(* ===== verification/Scheduler.v ===== *)
(** * The job scheduler of [savvy_scheduler/]

    The priority queue of [libpriqueue/libpriqueue.c] and the six scheduling
    schemes of [libscheduler.c].  Jobs are identified by the address of their
    [job] structure; their [metadata] ([job_info]) lives in a store that the
    queue's comparer reads, so that changing the metadata of a queued job is
    visible to later comparisons, as in the code.  Times and priorities are
    [double]s in the source; the model is parametric in their type, with the
    operations the code uses as a class.  Queue entries and metadata are
    allocated with [malloc]/[calloc], taken to succeed (the code does not check). *)

From stdpp Require Import gmap.
From S2P Require Import Prelude.
Open Scope Z_scope.

(** Operations on [double]s. *)
Class TimeOps (T : Type) := {
  tlt : T -> T -> bool;
  teq : T -> T -> bool;
  tadd : T -> T -> T;
  tsub : T -> T -> T;
  tdiv : T -> Z -> T;
  tofZ : Z -> T;
}.

(** ** [libpriqueue.c] *)

Section Priqueue.

(** [comparer a b] may fault when an argument is not a valid object. *)
Variable comparer : Z -> Z -> outcome Z.

Record priqueue_t := Priqueue {
  size : Z;
  entries : list Z;
}.

Definition priqueue_init : priqueue_t := Priqueue 0 [].

(** The search from [leftentry] on, which is at index [retval - 1]. *)
Fixpoint offer_loop (value : Z) (leftentry : list Z) (retval : Z) : outcome (Z * list Z) :=
  match leftentry with
  | [] => Done (retval, [])
  | lft :: next =>
      let! cmpA := comparer lft value in
      match next with
      | [] => Done (retval, [lft; value])
      | rgt :: _ =>
          let! cmpB := comparer value rgt in
          if (cmpA <=? 0) && (cmpB <? 0) then Done (retval, lft :: value :: next)
          else
            let! (r, next') := offer_loop value next (s32 (retval + 1)) in
            Done (r, lft :: next')
      end
  end.

Definition priqueue_offer (q : priqueue_t) (ptr : Z) : outcome (Z * priqueue_t) :=
  let size' := s32 (size q + 1) in
  match entries q with
  | [] => Done (0, Priqueue size' [ptr])
  | head :: _ =>
      let! c := comparer ptr head in
      if c <? 0 then Done (0, Priqueue size' (ptr :: entries q))
      else
        let! (retval, es) := offer_loop ptr (entries q) 1 in
        Done (retval, Priqueue size' es)
  end.

(** Null pointers are 0. *)
Definition priqueue_peek (q : priqueue_t) : Z :=
  match entries q with [] => 0 | head :: _ => head end.

Definition priqueue_poll (q : priqueue_t) : Z * priqueue_t :=
  match entries q with
  | [] => (0, q)
  | prevhead :: next => (prevhead, Priqueue (size q - 1) next)
  end.

Definition priqueue_size (q : priqueue_t) : Z := size q.

(** Polls until a poll returns [NULL]. *)
Fixpoint priqueue_destroy_loop (fuel : nat) (q : priqueue_t) : outcome priqueue_t :=
  match fuel with
  | O => OutOfFuel
  | S fuel =>
      let (v, q) := priqueue_poll q in
      if v =? 0 then Done q else priqueue_destroy_loop fuel q
  end.

Definition priqueue_destroy (q : priqueue_t) : outcome priqueue_t :=
  priqueue_destroy_loop (S (length (entries q))) q.

End Priqueue.

(** ** [libscheduler.c] *)

Inductive scheme_t := FCFS | PPRI | PRI | PSRTF | RR | SJF.

Section Scheduler.

Context {T : Type} `{TimeOps T}.

Record job_info := JobInfo {
  id : Z;
  priority : T;
  running_time : T;
  start_time : T;
  arrival_time : T;
  remaining_time : T;
  next_time : T;
  start_after_preempt : T;
}.

Record scheduler_info := SchedulerInfo {
  si_running_time : T;
  si_priority : T;
}.

Definition set_start_time (i : job_info) (t : T) : job_info :=
  JobInfo (id i) (priority i) (running_time i) t (arrival_time i) (remaining_time i) (next_time i)
    (start_after_preempt i).
Definition set_remaining_time (i : job_info) (t : T) : job_info :=
  JobInfo (id i) (priority i) (running_time i) (start_time i) (arrival_time i) t (next_time i)
    (start_after_preempt i).
Definition set_next_time (i : job_info) (t : T) : job_info :=
  JobInfo (id i) (priority i) (running_time i) (start_time i) (arrival_time i) (remaining_time i) t
    (start_after_preempt i).
Definition set_start_after_preempt (i : job_info) (t : T) : job_info :=
  JobInfo (id i) (priority i) (running_time i) (start_time i) (arrival_time i) (remaining_time i)
    (next_time i) t.

Record scheduler := Sched {
  jobs : gmap Z job_info;
  pqueue : priqueue_t;
  pqueue_scheme : scheme_t;
  n_jobs : Z;
  turnaround_time : T;
  response_time : T;
  wait_time : T;
}.

Definition set_jobs (s : scheduler) (js : gmap Z job_info) : scheduler :=
  Sched js (pqueue s) (pqueue_scheme s) (n_jobs s) (turnaround_time s) (response_time s) (wait_time s).
Definition set_pqueue (s : scheduler) (q : priqueue_t) : scheduler :=
  Sched (jobs s) q (pqueue_scheme s) (n_jobs s) (turnaround_time s) (response_time s) (wait_time s).

Definition is_preemptive (s : scheme_t) : bool :=
  match s with PPRI | PSRTF | RR => true | _ => false end.

Section Comparers.

Variable js : gmap Z job_info.

Definition comparer_fcfs (a b : Z) : outcome Z :=
  let! j1_info := deref (js !! a) in
  let! j2_info := deref (js !! b) in
  if tlt (arrival_time j1_info) (arrival_time j2_info) then Done (-1)
  else if tlt (arrival_time j2_info) (arrival_time j1_info) then Done 1
  else Done 0.

Definition break_tie (a b : Z) : outcome Z := comparer_fcfs a b.

Definition comparer_pri (a b : Z) : outcome Z :=
  let! j1_info := deref (js !! a) in
  let! j2_info := deref (js !! b) in
  if tlt (priority j1_info) (priority j2_info) then Done (-1)
  else if tlt (priority j2_info) (priority j1_info) then Done 1
  else break_tie a b.

Definition comparer_ppri (a b : Z) : outcome Z := comparer_pri a b.

Definition comparer_psrtf (a b : Z) : outcome Z :=
  let! j1_info := deref (js !! a) in
  let! j2_info := deref (js !! b) in
  if tlt (remaining_time j1_info) (remaining_time j2_info) then Done (-1)
  else if tlt (remaining_time j2_info) (remaining_time j1_info) then Done 1
  else break_tie a b.

Definition comparer_rr (a b : Z) : outcome Z :=
  let! j1_info := deref (js !! a) in
  let! j2_info := deref (js !! b) in
  if tlt (next_time j1_info) (next_time j2_info) then Done (-1)
  else if tlt (next_time j2_info) (next_time j1_info) then Done 1
  else break_tie a b.

Definition comparer_sjf (a b : Z) : outcome Z :=
  let! j1_info := deref (js !! a) in
  let! j2_info := deref (js !! b) in
  if tlt (running_time j1_info) (running_time j2_info) then Done (-1)
  else if tlt (running_time j2_info) (running_time j1_info) then Done 1
  else break_tie a b.

(** The comparer [scheduler_start_up] installs for the scheme. *)
Definition comparision_func (s : scheme_t) : Z -> Z -> outcome Z :=
  match s with
  | FCFS => comparer_fcfs
  | PRI => comparer_pri
  | PPRI => comparer_ppri
  | PSRTF => comparer_psrtf
  | RR => comparer_rr
  | SJF => comparer_sjf
  end.

End Comparers.

Definition scheduler_start_up (js : gmap Z job_info) (s : scheme_t) : scheduler :=
  Sched js priqueue_init s 0 (tofZ 0) (tofZ 0) (tofZ 0).

Definition offer (s : scheduler) (j : Z) : outcome scheduler :=
  let! (_, q) := priqueue_offer (comparision_func (jobs s) (pqueue_scheme s)) (pqueue s) j in
  Done (set_pqueue s q).

Definition scheduler_new_job (s : scheduler) (newjob job_number : Z) (time : T) (sched_data : scheduler_info)
  : outcome scheduler :=
  let my_job := JobInfo job_number (si_priority sched_data) (si_running_time sched_data) (tofZ (-1)) time
                  (si_running_time sched_data) (tofZ (-1)) time in
  offer (set_jobs s (<[newjob := my_job]> (jobs s))) newjob.

(** Write through a job's metadata pointer. *)
Definition update_info (j : Z) (f : job_info -> job_info) (s : scheduler) : outcome scheduler :=
  let! i := deref (jobs s !! j) in Done (set_jobs s (<[j := f i]> (jobs s))).

(** Returns the next job (0 for [NULL]); [job_evicted = 0] when none is running. *)
Definition scheduler_quantum_expired (s : scheduler) (job_evicted : Z) (time : T) : outcome (Z * scheduler) :=
  let j := priqueue_peek (pqueue s) in
  if (j =? 0) && (job_evicted =? 0) then Done (0, s)
  else
    let! s :=
      if j =? 0 then Done s
      else
        let! j_info := deref (jobs s !! j) in
        if teq (start_time j_info) (tofZ (-1))
        then update_info j (fun i => set_start_time i time) s
        else Done s in
    if job_evicted =? 0 then
      let next_job := priqueue_peek (pqueue s) in
      let! s := update_info next_job (fun i => set_start_after_preempt i time) s in
      Done (next_job, s)
    else
      let! s := update_info job_evicted (fun i => set_next_time i time) s in
      if is_preemptive (pqueue_scheme s) then
        let (next_job, q) := priqueue_poll (pqueue s) in
        let s := set_pqueue s q in
        let! s := update_info next_job (fun i => set_start_after_preempt i time) s in
        let! s := offer s next_job in
        let! s := update_info job_evicted (fun i =>
          set_remaining_time i (tsub (remaining_time i) (tsub time (start_after_preempt i)))) s in
        Done (priqueue_peek (pqueue s), s)
      else Done (job_evicted, s).

Definition scheduler_job_finished (s : scheduler) (job_done : Z) (time : T) : outcome scheduler :=
  let! j_info := deref (jobs s !! job_done) in
  let (_, q) := priqueue_poll (pqueue s) in
  Done (Sched (delete job_done (jobs s)) q (pqueue_scheme s) (s32 (n_jobs s + 1))
    (tadd (turnaround_time s) (tsub time (arrival_time j_info)))
    (tadd (response_time s) (tsub (start_time j_info) (arrival_time j_info)))
    (tadd (wait_time s) (tsub (tsub time (arrival_time j_info)) (running_time j_info)))).

Definition scheduler_average_waiting_time (s : scheduler) : T := tdiv (wait_time s) (n_jobs s).
Definition scheduler_average_turnaround_time (s : scheduler) : T := tdiv (turnaround_time s) (n_jobs s).
Definition scheduler_average_response_time (s : scheduler) : T := tdiv (response_time s) (n_jobs s).

(** The statistics it prints are returned. *)
Definition scheduler_clean_up (s : scheduler) : outcome (scheduler * (T * T * T)) :=
  let! q := priqueue_destroy (pqueue s) in
  let s := set_pqueue s q in
  Done (s, (scheduler_average_turnaround_time s, scheduler_average_waiting_time s,
            scheduler_average_response_time s)).

End Scheduler.
Arguments job_info T : clear implicits.
Arguments scheduler T : clear implicits.
Arguments scheduler_info T : clear implicits.
(* ===== verification/SchedulerSpec.v ===== *)
(** * Correctness of the scheduler

    The comparers are total preorders, [priqueue_offer] is a stable sorted
    insertion for any such comparer, and a scheduler whose sort key does not
    change while a job is queued always runs a job of least key.  The last part
    shows where the preemptive schemes deviate. *)

From Stdlib Require Import QArith.
From stdpp Require Import gmap sorting.
From S2P Require Import Prelude Scheduler.
Open Scope Z_scope.

(** The interface of [double]s the proofs rely on: [<] is a strict weak order
    (doubles other than NaN). *)
Class TimeOrder (T : Type) `{TimeOps T} : Prop := {
  tlt_irrefl : forall a, tlt a a = false;
  tlt_asym : forall a b, tlt a b = true -> tlt b a = false;
  tge_trans : forall a b c, tlt a b = false -> tlt b c = false -> tlt a c = false;
}.

(** Exact rational times, for concrete runs. *)
#[export] Instance Q_time : TimeOps Q := {
  tlt a b := negb (Qle_bool b a);
  teq := Qeq_bool;
  tadd := Qplus;
  tsub := Qminus;
  tdiv a n := Qdiv a (inject_Z n);
  tofZ := inject_Z;
}.

#[export] Instance Q_time_order : TimeOrder Q.
Proof.
  split; cbn; intros *; rewrite ?negb_true_iff, ?negb_false_iff.
  - apply Qle_bool_iff, Qle_refl.
  - intros Hab. destruct (Qlt_le_dec a b) as [Hl|Hl].
    + apply Qle_bool_iff. by apply Qlt_le_weak.
    + apply Qle_bool_iff in Hl. congruence.
  - rewrite !Qle_bool_iff. intros. by eapply Qle_trans.
Qed.

(** ** The priority queue, for any comparer that is a total preorder *)

(** What the queue asks of its comparer on the objects [D]. *)
Class Comparer (comparer : Z -> Z -> outcome Z) (cmp : Z -> Z -> Z) (D : Z -> Prop) : Prop := {
  cmp_defined : forall a b, D a -> D b -> comparer a b = Done (cmp a b);
  cmp_antisym : forall a b, D a -> D b -> cmp a b < 0 <-> 0 < cmp b a;
  cmp_trans : forall a b c, D a -> D b -> D c -> cmp a b <= 0 -> cmp b c <= 0 -> cmp a c <= 0;
}.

THE TASK: Please output the lines of the listing above that fall in the stretch from the one with "entries : list Z;" through the one with "Definition priqueue_size (q", exactly and only those.

WRITTEN ANSWER:
  entries : list Z;
}.

Definition priqueue_init : priqueue_t := Priqueue 0 [].

(** The search from [leftentry] on, which is at index [retval - 1]. *)
Fixpoint offer_loop (value : Z) (leftentry : list Z) (retval : Z) : outcome (Z * list Z) :=
  match leftentry with
  | [] => Done (retval, [])
  | lft :: next =>
      let! cmpA := comparer lft value in
      match next with
      | [] => Done (retval, [lft; value])
      | rgt :: _ =>
          let! cmpB := comparer value rgt in
          if (cmpA <=? 0) && (cmpB <? 0) then Done (retval, lft :: value :: next)
          else
            let! (r, next') := offer_loop value next (s32 (retval + 1)) in
            Done (r, lft :: next')
      end
  end.

Definition priqueue_offer (q : priqueue_t) (ptr : Z) : outcome (Z * priqueue_t) :=
  let size' := s32 (size q + 1) in
  match entries q with
  | [] => Done (0, Priqueue size' [ptr])
  | head :: _ =>
      let! c := comparer ptr head in
      if c <? 0 then Done (0, Priqueue size' (ptr :: entries q))
      else
        let! (retval, es) := offer_loop ptr (entries q) 1 in
        Done (retval, Priqueue size' es)
  end.

(** Null pointers are 0. *)
Definition priqueue_peek (q : priqueue_t) : Z :=
  match entries q with [] => 0 | head :: _ => head end.

Definition priqueue_poll (q : priqueue_t) : Z * priqueue_t :=
  match entries q with
  | [] => (0, q)
  | prevhead :: next => (prevhead, Priqueue (size q - 1) next)
  end.

Definition priqueue_size (q : priqueue_t) : Z := size q.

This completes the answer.